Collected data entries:
(* ===== verification/TransactionPayment.v ===== *)
(** * Fees: what a transaction costs and how it is paid

    [lib-serml/transaction-payment/src/lib.rs]: the fee of a transaction, the multiplier
    that follows the load of the blocks, the order of currencies a fee is paid in (swapped
    for the native one on the exchange), and the life of a fee: withdrawn before the
    dispatch, partly refunded and distributed after it. The native currency with its
    imbalances, the weights of the runtime and the types of [FixedU128] are parameters. *)

From S2P Require Import Prelude Currency Externals.

(** ** What the pallet uses of other crates *)

(** More of [FixedU128]; the division panics when there is no result. *)
Class FixedPointArith (F : FixedPoint) : Type := {
  fp_saturating_from_rational : Z -> Z -> FP;
  fp_saturating_add : FP -> FP -> FP;
  fp_saturating_sub : FP -> FP -> FP;
  fp_checked_div : FP -> FP -> option FP
}.

Inductive WithdrawReasons : Type := TRANSACTION_PAYMENT | TRANSACTION_PAYMENT_AND_TIP.

(** [SameOrOther] of two imbalances. *)
Inductive SameOrOther (N P : Type) : Type := Same (n : N) | NoneLeft | Other (p : P).

Arguments Same {N P}.
Arguments NoneLeft {N P}.
Arguments Other {N P}.

(** [T::Currency], the imbalances of its withdrawals [N] and deposits [P], and
    [T::OnTransactionPayment]. *)
Class FeeCurrency (L X A N P : Type) : Type := {
  native_free : A -> L -> Z;
  native_can_withdraw : A -> Z -> WithdrawReasons -> Z -> L -> bool;
  native_withdraw : A -> Z -> WithdrawReasons -> M L X N;
  native_deposit_into_existing : A -> Z -> M L X P;
  native_reserve : A -> Z -> M L X unit;
  native_unreserve : A -> Z -> L -> L;
  offset : N -> P -> SameOrOther N P;
  split : N -> Z -> N * N;
  no_imbalance : N;
  on_unbalanceds : list N -> L -> L
}.

Inductive DispatchClass : Type := Normal | Operational | Mandatory.
Inductive Pays : Type := Yes | No.

Record DispatchInfo : Type := MkInfo { weight : Z; class : DispatchClass; pays_fee : Pays }.

Record InclusionFee : Type := MkInclusionFee { base_fee : Z; len_fee : Z; adjusted_weight_fee : Z }.
Record FeeDetails : Type := MkFeeDetails { inclusion_fee : option InclusionFee; tip : Z }.

Record RuntimeDispatchInfo : Type := MkRuntimeInfo { info_weight : Z; info_class : DispatchClass; partial_fee : Z }.

(** The configuration. [final_fee] adds up a [FeeDetails]; [PostInfo] is [PostDispatchInfo]
    with its two readings; [swap] is [DEXManager::swap_with_exact_target] and [balance]
    [MultiCurrency::free_balance]. *)
Record Config (F : FixedPoint) (L X A PostInfo : Type) : Type := MkConfig {
  AllNonNativeCurrencyIds : list CurrencyId;
  NativeCurrencyId : CurrencyId;
  GetSetterCurrencyId : CurrencyId;
  TransactionByteFee : Z;
  WeightToFee : Z -> Z;
  MaxSlippageSwapWithDEX : FP;
  max_block : Z;
  base_extrinsic : DispatchClass -> Z;
  max_total : DispatchClass -> option Z;
  max_block_length : DispatchClass -> Z;
  block_weight : DispatchClass -> L -> Z;
  FeeMultiplierUpdate : FP -> L -> option FP;
  final_fee : FeeDetails -> Z;
  calc_actual_weight : PostInfo -> DispatchInfo -> Z;
  actual_pays_fee : PostInfo -> DispatchInfo -> Pays;
  swap : A -> list CurrencyId -> Z -> Z -> option FP -> M L X Z;
  balance : CurrencyId -> A -> L -> Z
}.

Arguments AllNonNativeCurrencyIds {F L X A PostInfo}.
Arguments NativeCurrencyId {F L X A PostInfo}.
Arguments GetSetterCurrencyId {F L X A PostInfo}.
Arguments TransactionByteFee {F L X A PostInfo}.
Arguments WeightToFee {F L X A PostInfo}.
Arguments MaxSlippageSwapWithDEX {F L X A PostInfo}.
Arguments max_block {F L X A PostInfo}.
Arguments base_extrinsic {F L X A PostInfo}.
Arguments max_total {F L X A PostInfo}.
Arguments max_block_length {F L X A PostInfo}.
Arguments block_weight {F L X A PostInfo}.
Arguments FeeMultiplierUpdate {F L X A PostInfo}.
Arguments final_fee {F L X A PostInfo}.
Arguments calc_actual_weight {F L X A PostInfo}.
Arguments actual_pays_fee {F L X A PostInfo}.
Arguments swap {F L X A PostInfo}.
Arguments balance {F L X A PostInfo}.

(** [InvalidTransaction::Payment], and the origin of the one call. *)
Inductive PaymentError : Type := Payment | BadOrigin.

Record State (F : FixedPoint) (L A : Type) `{Countable A} : Type := MkState {
  next_fee_multiplier : FP;
  default_fee_currency_id : gmap A CurrencyId;
  chain : L
}.

Arguments MkState {F L A _ _}.
Arguments next_fee_multiplier {F L A _ _}.
Arguments default_fee_currency_id {F L A _ _}.
Arguments chain {F L A _ _}.

(** ** [TargetedFeeAdjustment] *)

Section Adjustment.
Context `{F : FixedPoint} `{!FixedPointArith F}.

Definition fp_max (a b : FP) : FP := if fp_leb a b then b else a.

(** [target_of] multiplies with the target saturation, a [Perquintill]; [v] is the
    variability, [min] the smallest multiplier. *)
Definition targeted_adjustment (min v : FP) (target_of : Z -> Z) (normal_max block : Z) (previous : FP) : option FP :=
  let previous := fp_max previous min in
  let normal_block := Z.min block normal_max in
  let target := target_of normal_max in
  let positive := target <=? normal_block in
  let diff_abs := Z.max normal_block target - Z.min normal_block target in
  let diff := fp_saturating_from_rational diff_abs (Z.max normal_max 1) in
  let diff_squared := fp_saturating_mul diff diff in
  v_squared_2 ← fp_checked_div (fp_saturating_mul v v) (fp_saturating_from_integer 2);
  let first_term := fp_saturating_mul v diff in
  let second_term := fp_saturating_mul v_squared_2 diff_squared in
  if positive then
    let excess := fp_saturating_mul (fp_saturating_add first_term second_term) previous in
    Some (fp_max (fp_saturating_add previous excess) min)
  else
    let negative := fp_saturating_mul (fp_saturating_sub first_term second_term) previous in
    Some (fp_max (fp_saturating_sub previous negative) min).

End Adjustment.

(** [Vec::dedup]: of equal neighbours the first stays. *)
Fixpoint dedup (l : list CurrencyId) : list CurrencyId :=
  match l with
  | [] => []
  | c :: l' =>
      match dedup l' with
      | d :: r => if currency_eqb c d then d :: r else c :: d :: r
      | [] => [c]
      end
  end.

Section Payment.
Context {L X A N P PostInfo : Type} `{Countable A} `{F : FixedPoint} `{!FixedPointArith F} `{!FeeCurrency L X A N P}.
Variable cfg : Config F L X A PostInfo.

Abbreviation St := (State F L A).
Abbreviation Run := (M (State F L A) (PaymentError + X)).

Definition set_multiplier (m : FP) (s : St) : St := MkState m (default_fee_currency_id s) (chain s).

Definition set_defaults (f : gmap A CurrencyId -> gmap A CurrencyId) (s : St) : St :=
  MkState (next_fee_multiplier s) (f (default_fee_currency_id s)) (chain s).

Definition set_chain (l : L) (s : St) : St := MkState (next_fee_multiplier s) (default_fee_currency_id s) l.

Definition on_chain {B : Type} (m : M L X B) : Run B := zoom chain set_chain inr m.

(** ** Hooks and the call *)

Definition on_finalize : Run unit :=
  let! s := get in
  let! fm := expect (FeeMultiplierUpdate cfg (next_fee_multiplier s) (chain s)) in
  modify (set_multiplier fm).

Definition set_default_fee_token (origin : option A) (fee_token : option CurrencyId) : Run unit :=
  let! who := ok_or origin (inl BadOrigin) in
  modify (set_defaults (match fee_token with Some currency_id => <[who := currency_id]> | None => delete who end)).

(** ** Computing fees *)

Definition weight_to_fee (w : Z) : Z := WeightToFee cfg (Z.min w (max_block cfg)).

Definition compute_fee_raw (len w fee_tip : Z) (pays : Pays) (cls : DispatchClass) (s : St) : FeeDetails :=
  match pays with
  | Yes =>
      let fixed_len_fee := sat_mul 128 (TransactionByteFee cfg) len in
      let adjusted := fp_saturating_mul_int (next_fee_multiplier s) (weight_to_fee w) in
      let base := weight_to_fee (base_extrinsic cfg cls) in
      MkFeeDetails (Some (MkInclusionFee base fixed_len_fee adjusted)) fee_tip
  | No => MkFeeDetails None fee_tip
  end.

Definition compute_fee_details (len : Z) (info : DispatchInfo) (fee_tip : Z) (s : St) : FeeDetails :=
  compute_fee_raw len (weight info) fee_tip (pays_fee info) (class info) s.

Definition compute_fee (len : Z) (info : DispatchInfo) (fee_tip : Z) (s : St) : Z :=
  final_fee cfg (compute_fee_details len info fee_tip s).

Definition compute_actual_fee_details (len : Z) (info : DispatchInfo) (post_info : PostInfo) (fee_tip : Z) (s : St) : FeeDetails :=
  compute_fee_raw len (calc_actual_weight cfg post_info info) fee_tip (actual_pays_fee cfg post_info info) (class info) s.

Definition compute_actual_fee (len : Z) (info : DispatchInfo) (post_info : PostInfo) (fee_tip : Z) (s : St) : Z :=
  final_fee cfg (compute_actual_fee_details len info post_info fee_tip s).

Definition query_info {Extrinsic : Type} (get_dispatch_info : Extrinsic -> DispatchInfo) (xt : Extrinsic) (len : Z) (s : St) :
    RuntimeDispatchInfo :=
  let info := get_dispatch_info xt in
  MkRuntimeInfo (weight info) (class info) (compute_fee len info 0 s).

Definition query_fee_details {Extrinsic : Type} (get_dispatch_info : Extrinsic -> DispatchInfo) (xt : Extrinsic) (len : Z)
    (s : St) : FeeDetails :=
  compute_fee_details len (get_dispatch_info xt) 0 s.

(** [Convert<Weight, Balance>]. *)
Definition convert (w : Z) (s : St) : Z := fp_saturating_mul_int (next_fee_multiplier s) (weight_to_fee w).

(** ** Finding the money *)

Definition charge_fee_order (who : A) (s : St) : list CurrencyId :=
  dedup (match default_fee_currency_id s !! who with
         | Some default_id => [default_id; NativeCurrencyId cfg] ++ AllNonNativeCurrencyIds cfg
         | None => [NativeCurrencyId cfg] ++ AllNonNativeCurrencyIds cfg
         end).

Definition native_is_enough (who : A) (fee : Z) (reason : WithdrawReasons) (l : L) : bool :=
  match checked_sub (native_free who l) fee with
  | Some new_free_balance => native_can_withdraw who fee reason new_free_balance l
  | None => false
  end.

Definition trading_path (currency_id : CurrencyId) : list CurrencyId :=
  if currency_eqb currency_id (GetSetterCurrencyId cfg)
  then [GetSetterCurrencyId cfg; NativeCurrencyId cfg]
  else [currency_id; GetSetterCurrencyId cfg; NativeCurrencyId cfg].

(** One round of the loop: [true] breaks it. *)
Definition try_currency (who : A) (fee : Z) (reason : WithdrawReasons) (currency_id : CurrencyId) : Run bool :=
  if currency_eqb currency_id (NativeCurrencyId cfg)
  then gets (fun s => native_is_enough who fee reason (chain s))
  else
    let! l := gets chain in
    let! swapped := try_run (on_chain (swap cfg who (trading_path currency_id) fee (balance cfg currency_id who l)
                                         (Some (MaxSlippageSwapWithDEX cfg)))) in
    ret (bool_decide (is_Some swapped)).

Fixpoint try_currencies (who : A) (fee : Z) (reason : WithdrawReasons) (order : list CurrencyId) : Run unit :=
  match order with
  | [] => ret tt
  | currency_id :: order =>
      let! found := try_currency who fee reason currency_id in
      if found then ret tt else try_currencies who fee reason order
  end.

Definition ensure_can_charge_fee (who : A) (fee : Z) (reason : WithdrawReasons) : Run unit :=
  let! order := gets (charge_fee_order who) in
  try_currencies who fee reason order.

(** ** [ChargeTransactionPayment] *)

(** [T::Currency::withdraw] with its error mapped to [InvalidTransaction::Payment]. *)
Definition withdraw_or_refuse (who : A) (fee : Z) (reason : WithdrawReasons) : Run N :=
  let! imbalance := try_run (on_chain (native_withdraw who fee reason)) in
  ok_or imbalance (inl Payment).

Definition withdraw_fee (fee_tip : Z) (who : A) (info : DispatchInfo) (len : Z) : Run (Z * option N) :=
  let! fee := gets (compute_fee (wrap 32 len) info fee_tip) in
  if fee =? 0 then ret (fee, None)
  else
    let reason := if fee_tip =? 0 then TRANSACTION_PAYMENT else TRANSACTION_PAYMENT_AND_TIP in
    do! ensure_can_charge_fee who fee reason in
    let! imbalance := withdraw_or_refuse who fee reason in
    ret (fee, Some imbalance).

Definition get_priority (len : Z) (info : DispatchInfo) (fee : Z) : Z :=
  let weight_saturation := max_block cfg / Z.max (weight info) 1 in
  let len_saturation := max_block_length cfg Normal / Z.max len 1 in
  let coefficient := Z.min weight_saturation len_saturation in
  Z.min (sat_mul 128 fee coefficient) (umax 64).

Definition validate (fee_tip : Z) (who : A) (info : DispatchInfo) (len : Z) : Run Z :=
  let! (fee, _) := withdraw_fee fee_tip who info len in
  ret (get_priority len info fee).

(** What [pre_dispatch] hands to [post_dispatch]. *)
Definition Pre : Type := Z * A * option N * Z.

Definition pre_dispatch (fee_tip : Z) (who : A) (info : DispatchInfo) (len : Z) : Run Pre :=
  let! (fee, imbalance) := withdraw_fee fee_tip who info len in
  ret (fee_tip, who, imbalance, fee).

(** The refund: what is left of the payment after it. *)
Definition settle_refund (who : A) (refund : Z) (payed : N) : Run N :=
  let! refunded := try_run (on_chain (native_deposit_into_existing who refund)) in
  match refunded with
  | Some refund_imbalance =>
      match offset payed refund_imbalance with
      | Same actual_payment => ret actual_payment
      | NoneLeft => ret no_imbalance
      | Other _ => fail (inl Payment)
      end
  | None => ret payed
  end.

Definition distribute (l : list N) : Run unit := modify (fun s => set_chain (on_unbalanceds l (chain s)) s).

Definition post_dispatch (pre : Pre) (info : DispatchInfo) (post_info : PostInfo) (len : Z) : Run unit :=
  let '(fee_tip, who, imbalance, fee) := pre in
  match imbalance with
  | Some payed =>
      let! actual_fee := gets (compute_actual_fee (wrap 32 len) info post_info fee_tip) in
      let refund := sat_sub fee actual_fee in
      let! actual_payment := settle_refund who refund payed in
      let '(paid_tip, paid_fee) := split actual_payment fee_tip in
      distribute [paid_fee; paid_tip]
  | None => ret tt
  end.

(** ** [TransactionPayment] *)

Definition reserve_fee (who : A) (w : Z) : Run Z :=
  let fee := weight_to_fee w in
  do! ensure_can_charge_fee who fee TRANSACTION_PAYMENT in
  do! on_chain (native_reserve who fee) in
  ret fee.

Definition unreserve_fee (who : A) (fee : Z) : Run unit :=
  modify (fun s => set_chain (native_unreserve who fee (chain s)) s).

Definition unreserve_and_charge_fee (who : A) (w : Z) : Run (Z * N) :=
  let fee := weight_to_fee w in
  do! unreserve_fee who fee in
  let! imbalance := withdraw_or_refuse who fee TRANSACTION_PAYMENT in
  ret (fee, imbalance).

Definition refund_fee (who : A) (refund_weight : Z) (payed : N) : Run unit :=
  let! actual_payment := settle_refund who (weight_to_fee refund_weight) payed in
  distribute [actual_payment].

Definition charge_fee (who : A) (len w fee_tip : Z) (pays : Pays) (cls : DispatchClass) : Run unit :=
  let! fee := gets (fun s => final_fee cfg (compute_fee_raw len w fee_tip pays cls s)) in
  do! ensure_can_charge_fee who fee TRANSACTION_PAYMENT in
  let! actual_payment := withdraw_or_refuse who fee TRANSACTION_PAYMENT in
  distribute [actual_payment].

End Payment.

** INSTRUCTIONS TO FOLLOW **
In the entries above, find the line holding "Definition compute_actual_fee (len" and the line holding "then [GetSetterCurrencyId cfg;", then retype exactly those two lines and every line between them, and nothing else.

** ANSWER TO THIS TASK **
Definition compute_actual_fee (len : Z) (info : DispatchInfo) (post_info : PostInfo) (fee_tip : Z) (s : St) : Z :=
  final_fee cfg (compute_actual_fee_details len info post_info fee_tip s).

Definition query_info {Extrinsic : Type} (get_dispatch_info : Extrinsic -> DispatchInfo) (xt : Extrinsic) (len : Z) (s : St) :
    RuntimeDispatchInfo :=
  let info := get_dispatch_info xt in
  MkRuntimeInfo (weight info) (class info) (compute_fee len info 0 s).

Definition query_fee_details {Extrinsic : Type} (get_dispatch_info : Extrinsic -> DispatchInfo) (xt : Extrinsic) (len : Z)
    (s : St) : FeeDetails :=
  compute_fee_details len (get_dispatch_info xt) 0 s.

(** [Convert<Weight, Balance>]. *)
Definition convert (w : Z) (s : St) : Z := fp_saturating_mul_int (next_fee_multiplier s) (weight_to_fee w).

(** ** Finding the money *)

Definition charge_fee_order (who : A) (s : St) : list CurrencyId :=
  dedup (match default_fee_currency_id s !! who with
         | Some default_id => [default_id; NativeCurrencyId cfg] ++ AllNonNativeCurrencyIds cfg
         | None => [NativeCurrencyId cfg] ++ AllNonNativeCurrencyIds cfg
         end).

Definition native_is_enough (who : A) (fee : Z) (reason : WithdrawReasons) (l : L) : bool :=
  match checked_sub (native_free who l) fee with
  | Some new_free_balance => native_can_withdraw who fee reason new_free_balance l
  | None => false
  end.

Definition trading_path (currency_id : CurrencyId) : list CurrencyId :=
  if currency_eqb currency_id (GetSetterCurrencyId cfg)
  then [GetSetterCurrencyId cfg; NativeCurrencyId cfg]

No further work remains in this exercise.